- [Instructions for the task] Transcribe the data below verbatim from the line with "(** ** Which" to the line with "select (is_copy_constructible t &&". Include both of those lines.

Dataset records:
· · · ·
Lemma decode_args_sound argc : forall r items r',
  decode_args argc r = Some (items, r') -> valid_ r = true -> valid_ r' = true ->
  exists bs, r = mk_reader (bs ++ current_ r') true /\ length items = argc
    /\ (forall rest, decode_args argc (mk_reader (bs ++ rest) true)
                     = Some (items, mk_reader rest true))
    /\ canonical <$> items = items /\ args_ok items /\ forallb wire_fits items = true
    /\ zlen (wire_values items) = zlen bs.
Proof.
  induction argc as [|argc IH]; intros r items r' Hd Hv Hv'; simpl in Hd.
  - simplify_eq. exists []. split_and!; try done; [|constructor].
    destruct r' as [l b]; simpl in *; by subst.
  - destruct (decode_value r) as [item r1] eqn:E1.
    destruct (valid_ r1) eqn:Hv1; [|done]. simpl in Hd.
    destruct (decode_args argc r1) as [[items' r2]|] eqn:E2; [|done]. simplify_eq/=.
    destruct (IH _ _ _ E2 Hv1 Hv') as (bs2 & -> & Hlen & Hreads & Hcan & Hok & Hfit & Hz).
    destruct (sound_value _ _ _ E1 eq_refl) as (bs1 & -> & Hr1 & Hc1 & Ho1 & Hf1 & Hz1).
    exists (bs1 ++ bs2). split_and!.
    + simpl. by rewrite <- app_assoc.
    + simpl. by rewrite Hlen.
    + intros rest. rewrite <- app_assoc, Hr1. simpl. by rewrite Hreads.
    + simpl. by rewrite Hc1, Hcan.
    + by constructor.
    + simpl. by rewrite Hf1, Hfit.
    + rewrite wire_values_cons. autorewrite with bridge. lia.
Qed.

(** The header check, as a prefix of the frame. *)
Lemma decode_request_header_reads m argc rest :
  0 <= m < u64_modulus -> 0 <= argc <= u32_max -> argc <= zlen rest ->
  decode_request_header
    (write_le 4 request_magic ++ write_le 1 protocol_version ++ write_le 8 m ++
     write_le 4 argc ++ rest) = Some (m, argc, mk_reader rest true).
Proof.
  intros Hm Hargc Hle. unfold decode_request_header, new_reader.
  rewrite (reads_write_le 4) by done. simpl.
  rewrite (reads_write_le 1) by done. simpl.
  rewrite (reads_write_le 8) by done.
  rewrite (reads_write_le 4) by (unfold u32_max in *; simpl; lia). simpl.
  unfold remaining. simpl. by destruct (Z.ltb_spec (zlen rest) argc); [lia|].
Qed.

Lemma decode_request_header_sound frame m argc r :
  decode_request_header frame = Some (m, argc, r) ->
  exists rest, r = mk_reader rest true /\ 0 <= m < u64_modulus /\ 0 <= argc <= u32_max
    /\ argc <= zlen rest
    /\ frame = write_le 4 request_magic ++ write_le 1 protocol_version ++ write_le 8 m ++
               write_le 4 argc ++ rest.
Proof.
  unfold decode_request_header.
  destruct (reader_integer 4 (new_reader frame)) as [z1 r1] eqn:E1.
  destruct (Z.eqb_spec z1 request_magic) as [->|]; [simpl|done].
  destruct (reader_integer 1 r1) as [z2 r2] eqn:E2.
  destruct (Z.eqb_spec z2 protocol_version) as [->|]; [simpl|done].
  destruct (reader_integer 8 r2) as [z3 r3] eqn:E3.
  destruct (reader_integer 4 r3) as [z4 r4] eqn:E4.
  destruct (valid_ r4) eqn:Hv; [simpl|done].
  destruct (Z.ltb_spec (remaining r4) z4) as [|Hle]; [done|]. intros [= <- <- <-].
  destruct (sound_integer _ _ _ _ E4 Hv) as (b4 & -> & _ & Hl4 & Hr4).
  destruct (sound_integer _ _ _ _ E3 eq_refl) as (b3 & -> & _ & Hl3 & Hr3).
  destruct (sound_integer _ _ _ _ E2 eq_refl) as (b2 & -> & _ & Hl2 & Hr2).
  destruct (sound_integer _ _ _ _ E1 eq_refl) as (b1 & Hf & _ & Hl1 & Hr1).
  injection Hf as ->. exists (current_ r4).
  pose proof (integer_range _ _ Hl3) as H3. rewrite <- Hr3 in H3.
  pose proof (integer_range _ _ Hl4) as H4. rewrite <- Hr4 in H4.
  split_and!; try (unfold u32_max, u64_modulus; simpl in *; lia); try done.
  - destruct r4 as [l b]; simpl in *; by subst.
  - simpl. rewrite Hr1, Hr2, Hr3, Hr4, <- Hl1 at 1. rewrite write_read_le.
    f_equal. rewrite <- Hl2 at 1. rewrite write_read_le. f_equal.
    rewrite <- Hl3 at 1. rewrite write_read_le. f_equal.
    rewrite <- Hl4 at 1. by rewrite write_read_le.
Qed.

(** Exactly which frames are accepted, and as what. *)
Lemma try_decode_request_true frame r0 r :
  try_decode_request frame r0 = (true, r) <->
  exists items, decode_request_header frame =
      Some (method r, zlen items, mk_reader (drop 17 frame) true)
    /\ args r = items
    /\ decode_args (length items) (mk_reader (drop 17 frame) true)
       = Some (items, mk_reader [] true).
Proof.
  unfold try_decode_request. split.
  - destruct (decode_request_header frame) as [[[m argc] r1]|] eqn:Eh; [|done].
    destruct (decode_request_header_sound _ _ _ _ Eh)
      as (rest & -> & Hm & Hargc & Hle & Hframe).
    destruct (decode_args (Z.to_nat argc) _) as [[items r2]|] eqn:Ea; [|done].
    destruct (valid_ r2) eqn:Hv; [simpl|done].
    destruct (reader_empty r2) eqn:Hempty; [simpl|done]. intros [= <-]. simpl.
    apply Z.eqb_eq, zlen_zero in Hempty.
    destruct (decode_args_sound _ _ _ _ Ea eq_refl Hv) as (bs & _ & Hlen & _).
    assert (drop 17 frame = rest) as ->.
    { rewrite Hframe, !app_assoc. rewrite drop_app_length' by (by rewrite !length_app, !length_write_le).
      done. }
    exists items. rewrite Hlen. split_and!; [|done|].
    + f_equal. unfold zlen. rewrite Hlen. repeat f_equal. lia.
    + rewrite Ea. destruct r2 as [l b]; simpl in *; by subst.
  - intros (items & -> & <- & Hd). unfold zlen. rewrite Nat2Z.id, Hd. simpl. by destruct r.
Qed.

Lemma list_canonical_equiv args : args_ok args -> canonical <$> args ≡ args.
Proof.
  induction 1 as [|v l Hv Hl IH]; [done|]. simpl. by rewrite (canonical_equiv v Hv), IH.
Qed.

Lemma request_decodes m args r0 :
  0 <= m < u64_modulus -> args_ok args -> request_encodable args = true ->
  try_decode_request (wire_request m args) r0 = (true, mk_request m (canonical <$> args)).
Proof.
  intros Hm Hok [[Hlen%Z.leb_le Hfit]%andb_true_iff _]%andb_true_iff.
  unfold try_decode_request, wire_request.
  rewrite decode_request_header_reads; try done;
    [|pose proof (zlen_nonneg args); lia|apply wire_values_length].
  unfold zlen at 1. rewrite Nat2Z.id.
  rewrite <- (app_nil_r (wire_values args)), decode_args_reads by done. done.
Qed.
(** ** Which special members [optional<T>] has *)

(** The standard type traits of [T] the layers test. *)
Record type_traits := mk_type_traits {
  is_trivially_destructible : bool;
  is_copy_constructible : bool;
  is_trivially_copy_constructible : bool;
  is_move_constructible : bool;
  is_trivially_move_constructible : bool;
  is_copy_assignable : bool;
  is_trivially_copy_assignable : bool;
  is_move_assignable : bool;
  is_trivially_move_assignable : bool
}.

(** A trivial member is a member. *)
Definition traits_consistent (t : type_traits) : bool :=
  implb (is_trivially_copy_constructible t) (is_copy_constructible t)
  && implb (is_trivially_move_constructible t) (is_move_constructible t)
  && implb (is_trivially_copy_assignable t) (is_copy_assignable t)
  && implb (is_trivially_move_assignable t) (is_move_assignable t).

(** What the specialisation a layer selects does with its member: [= default], a
    user-provided body, [= delete]; [Incomplete] when only the undefined primary
    template matches. *)
Inductive special := Defaulted | UserProvided | Deleted | Incomplete.

(** The specialisations <true, Trivial>, <true, false> and <false, false> of a
    layer, the second more specialised than the first. *)
Definition select (available trivial : bool) : special :=
  match available, trivial with
  | true, true => Defaulted
  | true, false => UserProvided
  | false, false => Deleted
  | false, true => Incomplete
  end.

Definition optional_copy_construct_base (t : type_traits) : special :=
  select (is_copy_constructible t)
    (is_trivially_copy_constructible t && is_trivially_destructible t).

Definition optional_move_construct_base (t : type_traits) : special :=
  select (is_move_constructible t)
    (is_trivially_move_constructible t && is_trivially_copy_constructible t
     && is_trivially_destructible t).

Definition optional_copy_assign_base (t : type_traits) : special :=
  select (is_copy_constructible t && is_copy_assignable t)
    (is_trivially_copy_constructible t && is_trivially_copy_assignable t
     && is_trivially_destructible t).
· · · ·
- [Output]
(** ** Which special members [optional<T>] has *)

(** The standard type traits of [T] the layers test. *)
Record type_traits := mk_type_traits {
  is_trivially_destructible : bool;
  is_copy_constructible : bool;
  is_trivially_copy_constructible : bool;
  is_move_constructible : bool;
  is_trivially_move_constructible : bool;
  is_copy_assignable : bool;
  is_trivially_copy_assignable : bool;
  is_move_assignable : bool;
  is_trivially_move_assignable : bool
}.

(** A trivial member is a member. *)
Definition traits_consistent (t : type_traits) : bool :=
  implb (is_trivially_copy_constructible t) (is_copy_constructible t)
  && implb (is_trivially_move_constructible t) (is_move_constructible t)
  && implb (is_trivially_copy_assignable t) (is_copy_assignable t)
  && implb (is_trivially_move_assignable t) (is_move_assignable t).

(** What the specialisation a layer selects does with its member: [= default], a
    user-provided body, [= delete]; [Incomplete] when only the undefined primary
    template matches. *)
Inductive special := Defaulted | UserProvided | Deleted | Incomplete.

(** The specialisations <true, Trivial>, <true, false> and <false, false> of a
    layer, the second more specialised than the first. *)
Definition select (available trivial : bool) : special :=
  match available, trivial with
  | true, true => Defaulted
  | true, false => UserProvided
  | false, false => Deleted
  | false, true => Incomplete
  end.

Definition optional_copy_construct_base (t : type_traits) : special :=
  select (is_copy_constructible t)
    (is_trivially_copy_constructible t && is_trivially_destructible t).

Definition optional_move_construct_base (t : type_traits) : special :=
  select (is_move_constructible t)
    (is_trivially_move_constructible t && is_trivially_copy_constructible t
     && is_trivially_destructible t).

Definition optional_copy_assign_base (t : type_traits) : special :=
  select (is_copy_constructible t && is_copy_assignable t)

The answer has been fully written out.